They have mouths, and speak not.
‘You’ll be thinking I know a lot about a man I never talk about. Well, you’re right. And do you know how I know? Because I also tried to get to France . . . Later on, when I could have gone there legally, I didn’t want to. I still had icicles on my beard from the first time. That man only ever did one good thing in his life, which is when he burned his hands in the School of Indians. They say it was on account of the books, but it was because of the desiccated animals. Even better. Desiccated makes you feel more sorry for them. Not even the fox got away. That’s what he did. God knows why.’

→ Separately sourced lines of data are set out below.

(** * A bounded, blocking FIFO queue (lab.c): model and verification

    The development embeds [lab.c] — a fixed-capacity circular buffer
    protected by one pthread mutex and two condition variables — and
    proves the properties its specification states.

    Layout of the file:
    - machine integers and C undefined behaviour;
    - the [struct queue] and the five operations, each written as the
      code between [pthread_mutex_lock] and the first point at which the
      caller either suspends in [pthread_cond_wait] or unlocks;
    - a sequential driver (one caller, operations one after the other);
    - a thread-level step relation with the mutex, the two condition
      variables and spurious wake-ups;
    - [queue_destroy], schedules of the step relation, and the
      bookkeeping of wake-ups;
    - the theorems. *)

From Stdlib Require Import ZArith Lia.
From stdpp Require Import base tactics option list gmap strings.

Local Open Scope Z_scope.

(** ** Machine integers and undefined behaviour *)

(** [void *] values are modelled by their address; [NULL] is address 0. *)
Definition ptr : Type := Z.
Definition NULL : ptr := 0.

(** [int] is the 32-bit two's-complement type of the LP64 data model. *)
Definition INT_MAX : Z := 2147483647.
Definition INT_MIN : Z := -2147483648.

Definition is_int (z : Z) : bool := (INT_MIN <=? z) && (z <=? INT_MAX).

(** A computation that may run into C undefined behaviour. *)
Inductive res (A : Type) : Type :=
| Ok (a : A)
| UB.
Arguments Ok {A} a.
Arguments UB {A}.

#[global] Instance res_ret : MRet res := fun _ a => Ok a.
#[global] Instance res_bind : MBind res := fun _ _ f m =>
  match m with
  | Ok a => f a
  | UB => UB
  end.

(** Signed [+] and [-]: overflow is undefined. *)
Definition int_add (a b : Z) : res Z :=
  if is_int (a + b) then Ok (a + b) else UB.

Definition int_sub (a b : Z) : res Z :=
  if is_int (a - b) then Ok (a - b) else UB.

(** Signed [%]: truncating remainder; a zero divisor, and [INT_MIN % -1],
    are undefined. *)
Definition int_rem (a b : Z) : res Z :=
  if b =? 0 then UB
  else if (a =? INT_MIN) && (b =? -1) then UB
  else Ok (Z.rem a b).

(** [buffer[i]] as an rvalue and as an lvalue; an index outside the
    allocated block is undefined. *)
Definition load (b : list ptr) (i : Z) : res ptr :=
  if (0 <=? i) && (i <? Z.of_nat (length b))
  then match b !! Z.to_nat i with
       | Some x => Ok x
       | None => UB
       end
  else UB.

Definition store (b : list ptr) (i : Z) (x : ptr) : res (list ptr) :=
  if (0 <=? i) && (i <? Z.of_nat (length b))
  then Ok (<[Z.to_nat i := x]> b)
  else UB.

(** ** The queue structure *)

(** The data fields of [struct queue].  The mutex and the two condition
    variables of the struct live in the thread-level state below
    ([system]): a condition variable is the set of threads suspended on
    it, the mutex is its owner. *)
Module Q.
Record queue : Type := mk {
  buffer : list ptr;
  capacity : Z;
  size : Z;
  front : Z;
  rear : Z;
  is_shutdown : bool
}.
End Q.
Abbreviation queue := Q.queue.

(** The two condition variables of the struct. *)
Inductive cond : Type := not_full | not_empty.

#[global] Instance cond_eq_dec : EqDecision cond.
Proof. solve_decision. Defined.

(** Wake-up requests issued while the mutex is held. *)
Inductive wake : Type :=
| pthread_cond_signal (c : cond)
| pthread_cond_broadcast (c : cond).

(** What a caller that has just acquired the mutex does next: it either
    suspends in [pthread_cond_wait] (the queue is untouched and the mutex
    released), or runs to [pthread_mutex_unlock] with a new queue state,
    the wake-ups it issued on the way, and its return value; or the
    execution is undefined.  When a suspended caller is woken and has the
    mutex again it is back at the [while] test, which is where the
    functions below start. *)
Inductive section (A : Type) : Type :=
| cond_wait (c : cond)
| unlock (q' : queue) (w : list wake) (r : A)
| undefined.
Arguments cond_wait {A} c.
Arguments unlock {A} q' w r.
Arguments undefined {A}.

Definition from_res {A} (m : res (section A)) : section A :=
  match m with
  | Ok s => s
  | UB => undefined
  end.

(** ** Allocation *)

(** [size_t] is 64 bits wide and a pointer takes 8 bytes (LP64). *)
Definition SIZE_WIDTH : Z := 64.
Definition sizeof_ptr : Z := 8.

(** The argument of the second [malloc], [capacity * sizeof(void* )]:
    [capacity] is converted to [size_t] and the product wraps. *)
Definition buffer_bytes (capacity : Z) : Z :=
  ((capacity mod 2 ^ SIZE_WIDTH) * sizeof_ptr) mod 2 ^ SIZE_WIDTH.

Definition buffer_slots (capacity : Z) : nat :=
  Z.to_nat (buffer_bytes capacity / sizeof_ptr).

(** What the allocator answers to the two [malloc] calls of
    [queue_init]: whether each succeeds, and the indeterminate contents
    of the fresh buffer. *)
Record allocator : Type := {
  struct_ok : bool;
  buffer_ok : bool;
  garbage : nat → ptr
}.

(** The heap is the set of live blocks. *)
Definition heap : Type := gset nat.

Definition malloc (ok : bool) (h : heap) : option nat * heap :=
  if ok then let b := fresh h in (Some b, {[b]} ∪ h) else (None, h).

Definition free (b : nat) (h : heap) : heap := h ∖ {[b]}.

(** ** The operations of lab.c

    [queue_init] also initialises the mutex and the two condition
    variables; in the model that is the initial [system] below, with the
    mutex unowned and nobody suspended. *)

Definition queue_init (a : allocator) (capacity : Z) (h : heap)
  : option queue * heap :=
  match malloc (struct_ok a) h with
  | (None, h1) => (None, h1)
  | (Some pq, h1) =>
    match malloc (buffer_ok a) h1 with
    | (None, h2) => (None, free pq h2)
    | (Some _, h2) =>
      (Some {| Q.buffer := garbage a <$> seq 0 (buffer_slots capacity);
               Q.capacity := capacity;
               Q.size := 0;
               Q.front := 0;
               Q.rear := -1;
               Q.is_shutdown := false |}, h2)
    end
  end.

Definition enqueue (q : queue) (data : ptr) : section unit :=
  if (Q.size q =? Q.capacity q) && negb (Q.is_shutdown q)
  then cond_wait not_full
  else if Q.is_shutdown q then unlock q [] tt
  else from_res (
    s ← int_add (Q.rear q) 1;
    r ← int_rem s (Q.capacity q);
    b ← store (Q.buffer q) r data;
    n ← int_add (Q.size q) 1;
    mret (unlock {| Q.buffer := b;
                    Q.capacity := Q.capacity q;
                    Q.size := n;
                    Q.front := Q.front q;
                    Q.rear := r;
                    Q.is_shutdown := Q.is_shutdown q |}
                 [pthread_cond_signal not_empty] tt)).

Definition dequeue (q : queue) : section ptr :=
  if (Q.size q =? 0) && negb (Q.is_shutdown q)
  then cond_wait not_empty
  else if Q.size q =? 0 then unlock q [] NULL
  else from_res (
    data ← load (Q.buffer q) (Q.front q);
    s ← int_add (Q.front q) 1;
    f ← int_rem s (Q.capacity q);
    n ← int_sub (Q.size q) 1;
    mret (unlock {| Q.buffer := Q.buffer q;
                    Q.capacity := Q.capacity q;
                    Q.size := n;
                    Q.front := f;
                    Q.rear := Q.rear q;
                    Q.is_shutdown := Q.is_shutdown q |}
                 [pthread_cond_signal not_full] data)).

Fins stared for a moment at the burn scars on his father’s hands. Lucho Malpica rolled his son’s note into a ball and flicked it across the table. The ball veered to one side and came to a halt in front of Amparo.
‘She’s also partly to blame,’ said Amparo suddenly.
‘Who?’ asked Lucho.
‘That loudmouth who drives him crazy, Antonio’s daughter. You should say something to Antonio. You spend all that time together out fishing.’
Lucho glanced at his son and then at his wife. They should know by now that sorrows on a boat were for spitting into the sea. ‘What am I supposed to tell him? That he should keep her tied up at home?’
‘That wouldn’t be a bad idea. She’s far too wild. She’s always going barefoot. Like a beggar or something.’
‘It has nothing to do with us,’ remarked Lucho bitterly. He could barely hide it when a topic of conversation annoyed him. ‘Let her walk however she likes.’
What bothered him even more, however, was a breakdown in the domestic order. And so he adopted a more conciliatory tone. ‘We do talk, from time to time. But you can’t touch Antonio’s daughter. She’s the most precious thing he has in the world. He’d do anything for her.’
14
MALPICA HAS A small motorboat which he uses for coastal fishing. It handles well, is definitely seaworthy, but Lucho and Antonio Hortas rarely stray from their familiar marks. They have their points of reference along the coast, the main one being Cape Cons. With these marks, their eyes trace invisible lines, the coordinates of their sardine shoals for fishing. Underwater places that almost never leave them empty-handed.
This time they go further out. Even the seabirds seem surprised by their new direction and abandon them. The boat bobs up and down, in unfamiliar territory. The men are two grafts who resist the swaying of the boat impassively. It’s Malpica who decides where they’re going, who acts as captain from time to time. And now they’re headed north. Antonio neither asks anything nor makes any comment. He’s one of those who respect silences. They pass Sálvora. Head towards the outer sea. The cormorants on Death Coast peer at them with the look of medieval sentinels. Lucho Malpica still hasn’t said a word, but Antonio can hear his nasal hoarseness, his sibilant pout, those two murmurs that compete in his friend’s silences.
The captain opens a wickerwork basket lined with canvas. Antonio knows what’s in there. He knows Malpica visited the Ultramar the previous night. He didn’t enter the bar, but he saw him arrive on his ‘little horse’, as he calls his Ducati. He must have gone in through the shop door. The attendant called to Rumbo through the hatch which communicates with the bar. And the barman disappeared for a while. Then Antonio heard Malpica leave. Heard the motorbike. The put-put of the engine. The annoyance of old engines at having to start up again. They left in daylight, too early. When Fins came round with the countermand that they would be heading out to sea, Antonio knew the fishing would be special.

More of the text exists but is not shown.